We have the hostname "twitch.tv" re-categorized as Internet Radio/TV which is in our category block list. Is it possible for us to also permit this specific URL "https://www.twitch.tv/UGC"? We have the SSL scanner rule enabled, but I haven't been able to figure out how to allow just that specific site. Is it possible? Thanks.
Dear @nashcoop ,
in first step i would suggesting to whitelist twitch.tv in your Category block Rule Set. You should be able to accesss all twich.tv channels without any issues(use stop rule set action). In second step you can create new Rule that check if url matches your string and block everything else.
Sample could be:
url.host matches *twitch.tv
and url.path dont matches UGC
the result should be to allow SSL scanner to pass in order to see URL Path criteria and than block everything that is not matches to your defined criteria.
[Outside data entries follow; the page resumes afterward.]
(* ===== verification/Float64.v ===== *)
(** * Python floats

    A Python [float] is an IEEE 754 binary64 number; the Standard Library's [SpecFloat] gives
    its operations as functions on integers. Scores are never NaN ([number]): the order the
    code sorts by is then total. *)

From S2P Require Import Prelude PyText.
From Stdlib Require Export SpecFloat.

Abbreviation float := spec_float.

Definition f_add (x y : float) : float := SFadd 53 1024 x y.
Definition f_div (x y : float) : float := SFdiv 53 1024 x y.
Definition f_leb (x y : float) : bool := SFleb x y.
Definition f_ltb (x y : float) : bool := SFltb x y.
(** [float(n)] *)
Definition f_int (n : Z) : float := binary_normalize 53 1024 n 0 false.
(** [max(a, b)]: [b] only when it is greater *)
Definition f_max (a b : float) : float := if f_ltb a b then b else a.

Definition number (x : float) : bool := match x with S754_nan => false | _ => true end.

(** [round(x, 2)] as a number of hundredths: the nearest one, ties to even *)
Definition half_even (num den : Z) : Z :=
  let q := num / den in
  let r := num mod den in
  match 2 * r ?= den with
  | Lt => q
  | Gt => q + 1
  | Eq => if Z.even q then q else q + 1
  end.

Definition hundredths (x : float) : Z :=
  match x with
  | S754_finite s m e =>
      let n := if s then Zneg m else Zpos m in
      if 0 <=? e then n * 100 * 2 ^ e else half_even (n * 100) (2 ^ (- e))
  | _ => 0
  end.

Example point_eight : hundredths (f_div (f_int 8) (f_int 10)) = 80.
Proof. vm_compute. reflexivity. Qed.
Example round_down : hundredths (f_div (f_int 2675) (f_int 1000)) = 267.
Proof. vm_compute. reflexivity. Qed.

(** ** The order *)

Ltac compare_cases :=
  repeat match goal with
  | |- context [(?a ?= ?b)%Z] => destruct (Z.compare_spec a b)
  | |- context [Pos.compare_cont Eq ?a ?b] => destruct (Pos.compare_spec a b : CompareSpec _ _ _ (Pos.compare_cont Eq a b))
  end; cbn; try done; try lia.

(** Both floats of a comparison by their kinds, then their exponents and mantissas *)
Ltac float_cases :=
  unfold f_leb, f_ltb, SFleb, SFltb, SFcompare;
  repeat match goal with x : spec_float |- _ => destruct x as [[]|[]| |[] ? ?] end;
  try done; compare_cases.

Lemma f_leb_total x y : number x = true -> number y = true -> f_leb x y = false -> f_leb y x = true.
Proof. float_cases. Qed.

Lemma f_leb_trans x y z : f_leb x y = true -> f_leb y z = true -> f_leb x z = true.
Proof. float_cases. Qed.

Lemma f_leb_refl x : number x = true -> f_leb x x = true.
Proof. float_cases. Qed.

Lemma f_ltb_leb x y : number x = true -> number y = true -> f_ltb x y = negb (f_leb y x).
Proof. float_cases. Qed.

(** ** Weights: no NaN arises from sums and quotients of non-negative numbers *)

Definition weight (x : float) : bool :=
  match x with S754_zero false | S754_infinity false | S754_finite false _ _ => true | _ => false end.

Lemma weight_number x : weight x = true -> number x = true.
Proof. by destruct x. Qed.

Lemma shr_1_nonneg r : 0 <= shr_m r -> 0 <= shr_m (shr_1 r).
Proof. destruct r as [[|[]|[]] ? ?]; cbn; lia. Qed.

Lemma iter_shr_nonneg p r : 0 <= shr_m r -> 0 <= shr_m (iter_pos shr_1 p r).
Proof. revert r. induction p; cbn; intros r Hr; auto using shr_1_nonneg. Qed.

Lemma shr_nonneg r e n : 0 <= shr_m r -> 0 <= shr_m (shr r e n).1.
Proof. destruct n; cbn; auto using iter_shr_nonneg. Qed.

Lemma shr_fexp_nonneg m e loc : 0 <= m -> 0 <= shr_m (shr_fexp 53 1024 m e loc).1.
Proof. intros Hm. unfold shr_fexp. apply shr_nonneg. by destruct loc as [|[]]. Qed.

Lemma round_nonneg m loc : 0 <= m -> 0 <= round_nearest_even m loc.
Proof. destruct loc as [|[]]; cbn; try destruct (Z.even m); lia. Qed.

Lemma round_aux_weight m e loc : 0 <= m -> weight (binary_round_aux 53 1024 false m e loc) = true.
Proof.
  intros Hm. unfold binary_round_aux. destruct (shr_fexp 53 1024 m e loc) as [r e'] eqn:Hr.
  pose proof (shr_fexp_nonneg m e loc Hm) as Hp. rewrite Hr in Hp. cbn in Hp.
  destruct (shr_fexp 53 1024 (round_nearest_even (shr_m r) (loc_of_shr_record r)) e' loc_Exact) as [r2 e2] eqn:Hr2.
  pose proof (shr_fexp_nonneg _ e' loc_Exact (round_nonneg _ (loc_of_shr_record r) Hp)) as Hq. rewrite Hr2 in Hq. cbn in Hq.
  destruct (shr_m r2); [done| |lia]. by destruct (Z.leb _ _).
Qed.

Lemma normalize_weight m e : 0 <= m -> weight (binary_normalize 53 1024 m e false) = true.
Proof.
  intros Hm. destruct m as [|m|m]; [done| |lia]. cbn. unfold binary_round.
  destruct (shl_align _ _ _) as [mz ez]. by apply round_aux_weight.
Qed.

Lemma f_int_weight n : 0 <= n -> weight (f_int n) = true.
Proof. apply normalize_weight. Qed.

Lemma f_add_weight x y : weight x = true -> weight y = true -> weight (f_add x y) = true.
Proof.
  destruct x as [[]|[]| |[] m e], y as [[]|[]| |[] m' e']; try done. intros _ _. cbn. by apply normalize_weight.
Qed.

Lemma f_div_weight m e y : weight y = true -> weight (f_div (S754_finite false m e) y) = true.
Proof.
  destruct y as [[]|[]| |[] m' e']; try done. intros _. unfold f_div, SFdiv.
  destruct (SFdiv_core_binary 53 1024 (Zpos m) e (Zpos m') e') as [[q e2] loc] eqn:Hq. apply round_aux_weight.
  unfold SFdiv_core_binary in Hq. cbv zeta in Hq.
  match type of Hq with context [Z.div_eucl ?a ?b] =>
    pose proof (Z_div_mod a b eq_refl) as Hdm; destruct (Z.div_eucl a b) as [q' r] end.
  destruct Hdm as [He Hr]. simplify_eq.
  match type of He with ?s = _ => assert (0 <= s) by (case_match; [done|by apply Z.shiftl_nonneg|done]) end.
  nia.
Qed.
Please check "Top Properties" tab. I expect this hab been blocked during CONNECT or CERTVERIFY cycle. Make sure this Rule is not been Triggered for CONNECT or CERTVERIFY and no other rule blocks during SSL Handshake process.
Top Properties screenshot is attached.
Block.Reason = Default Error Template
Command.Name = CONNECT
"Make sure this Rule is not been Triggered for CONNECT or CERTVERIFY and no other rule blocks during SSL Handshake process."
How do I make sure the rule is not triggering CONNECT?
simply add this to Rule Set criteria
Hi @nashcoop ,
just for reference to help other customers adding a sample rule set.
the first Rule restrict access to defined URL.Path, Unfortunately you where able to click on the left to other users and get access to other streams via twitch api without actually changing url.path.
Second is required to load content twitch request but block all those api requests to other channels.
This rule set is a quick and dirty sample that require further restrictions but show in general how it could work. I used debugging utilities form my browser to spot some URLs that are loaded in order to allow or restrict access.